This analysis explores the U.S. National Oceanic and Atmospheric Administration’s (NOAA) storm database, which tracks major weather events across the United States from 1950 to 2011. The goal is to identify which event types are most harmful to population health and which have the greatest economic consequences. Total fatalities and injuries are aggregated by event type to assess health impact, while property and crop damage are combined to assess economic impact. The analysis shows that tornadoes cause the greatest harm to population health, while floods and hurricanes cause the most economic damage.

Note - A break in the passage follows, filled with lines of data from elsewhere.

Lemma fence_advances cur t d : fence_against cur t d = Advances ↔ advances t cur.
Proof.
  unfold fence_against, advances.
  destruct (Z.ltb_spec (tok_epoch t) (snap_epoch cur)); [split; [done|lia]|].
  destruct (Z.eqb_spec (tok_epoch t) (snap_epoch cur)) as [He|He]; [|split; [left; lia|done]].
  case_bool_decide as Hi; cbn [negb].
  - destruct (Z.ltb_spec (tok_generation t) (snap_generation cur)); [split; [done|intros [?|(_ & [[? _]|[_ ?]])]; done || lia]|].
    destruct (Z.eqb_spec (tok_generation t) (snap_generation cur)).
    + case_bool_decide; (split; [done|intros [?|(_ & [[? _]|[_ ?]])]; done || lia]).
    + split; [|done]. intros _. right. split; [done|]. right. split; [done|lia].
  - destruct (Z.ltb_spec (inc_sequence (tok_incarnation t)) (inc_sequence (snap_incarnation cur))).
    + split; [done|]. intros [?|(_ & [[_ ?]|[? _]])]; done || lia.
    + split; [|done]. intros _. right. split; [done|]. left. by split.
Qed.

Lemma check_snapshot_ok s t now d :
  check_snapshot s t now = Ok d →
  is_valid_identifier (snap_site s) = true ∧ is_set (snap_epoch s) = true ∧ tok_site t = snap_site s
  ∧ is_ok (evaluate_at t now) = true ∧ site_id (snap_state s) = snap_site s
  ∧ site_epoch (snap_state s) = snap_epoch s ∧ site_generation (snap_state s) = snap_generation s
  ∧ d = composed_site_digest (snap_state s) ∧ digest_differs d s = false.
Proof.
  unfold check_snapshot.
  destruct (is_valid_identifier _), (is_set _); cbn [negb orb]; try done.
  case_bool_decide; [|done]. destruct (is_ok (evaluate_at t now)); [|done]. case_bool_decide; [|done]. cbn [negb].
  destruct (Z.eqb_spec (site_epoch (snap_state s)) (snap_epoch s)); [|done].
  destruct (Z.eqb_spec (site_generation (snap_state s)) (snap_generation s)); [|done]. cbn [negb orb].
  destruct (digest_differs _ s) eqn:E; [done|]. by intros [= <-].
Qed.

(** A refused publication answers with a status that is not an acceptance. *)
Lemma check_snapshot_err s t now code f :
  check_snapshot s t now = Err (code, f) → code ≠ Status.PUBLISHED ∧ code ≠ Status.ALREADY_EXISTS.
Proof.
  unfold check_snapshot. repeat (case_match; try (intros [= <- <-]; done)); try done.
  intros [= <- <-]. unfold evaluate_at in *. repeat case_match; done.
Qed.

Lemma fence_code cur t d code f :
  fence_against cur t d = Fenced code f → code ≠ Status.PUBLISHED ∧ code ≠ Status.ALREADY_EXISTS.
Proof. unfold fence_against. repeat (case_match; try (intros [= <- <-]; done)); done. Qed.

storm <- read.csv("repdata_data_StormData.csv.bz2")
dim(storm)
## [1] 902297 37
# Aggregate fatalities and injuries by event type
fatalities <- aggregate(FATALITIES ~ EVTYPE, data = storm, FUN = sum)
injuries <- aggregate(INJURIES ~ EVTYPE, data = storm, FUN = sum)
# Merge and calculate total harm
health <- merge(fatalities, injuries, by = "EVTYPE")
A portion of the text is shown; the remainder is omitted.